[Stored data entries]
Segment Open

(** A turn of [cmd_check_connect] on its local [w_num]; [full] tells whether
    the channel to the connections is. *)
Definition cmd_check_connect (full connected : bool) (w_num : Z) : stm PeerClient Z :=
  let '(w_num, is_w) :=
    if full then
      let w_num := w_num + 1 in if w_num <=? 2 then (w_num, false) else (0, true)
    else (0, false) in
  if negb is_w then mret w_num
  else
    s ← gets id;
    if negb (peer_stream_connect s) then
      if is_max_peer_stream s then mret w_num
      else _ ← to_peer_send (PAddConnect (mkAddConnect 0)); mret w_num
    else if peer_stream_len s <? swrap 32 (peer_stream_max_len s)
      then _ ← attempt (add_peer_stream connected); mret w_num
      else mret w_num.

(** What [channel_recv] waits for, the turns of [cmd_check_connect], and what
    happens outside: the receiver of a stream's packs goes away, and connections
    come and go. *)
Inductive PeerEvent :=
  | Msg (connected : bool) (d : PeerStreamTunnelData)
  | RegisterStream (id : Z) (waiting : bool)
  | StreamGone (id : Z)
  | CheckConnect (full connected : bool) (w_num : Z)
  | Started
  | Finished.

Definition peer_turn (ev : PeerEvent) : stm PeerClient unit :=
  match ev with
  | Msg connected d => cmd_peer_stream_to_peer_client connected (Some d)
  | RegisterStream id waiting => cmd_register_stream id waiting
  | StreamGone id => modify (fun s => set_tx_map (receiver_gone id (stream_pack_tx_map s)) s)
  | CheckConnect full connected w_num => _ ← cmd_check_connect full connected w_num; done_
  | Started => stream_started
  | Finished => stream_ended
  end.

Fixpoint peer_run (evs : list PeerEvent) : stm PeerClient unit :=
  match evs with
  | [] => done_
  | ev :: evs => _ ← peer_turn ev; peer_run evs
  end.

(** ** Where packs go

    What a peer with or without a listener makes of the events: the route of
    every stream, the streams it told the other side to close, and those it gave
    to the listener, in order. *)
Record Routing := mkRouting { route : Z -> Route TunnelPack; closes : list Z; accepts : list Z }.

Definition is_close_pack (d : PeerStreamTunnelData) : bool := match typ d with HdrClose => true | _ => false end.
Definition is_control (d : PeerStreamTunnelData) : bool :=
  match typ d with HdrAddConnect | HdrMaxConnect => true | _ => false end.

Segment Closed

* [TASK DIRECTIONS]: All that should be written out is the stretch of lines above between the one holding "s ← gets id;" and the one holding "(** What [channel_recv]", inclusive, exactly as given.

* [EXPECTED ANSWER]:
    s ← gets id;
    if negb (peer_stream_connect s) then
      if is_max_peer_stream s then mret w_num
      else _ ← to_peer_send (PAddConnect (mkAddConnect 0)); mret w_num
    else if peer_stream_len s <? swrap 32 (peer_stream_max_len s)
      then _ ← attempt (add_peer_stream connected); mret w_num
      else mret w_num.

(** What [channel_recv] waits for, the turns of [cmd_check_connect], and what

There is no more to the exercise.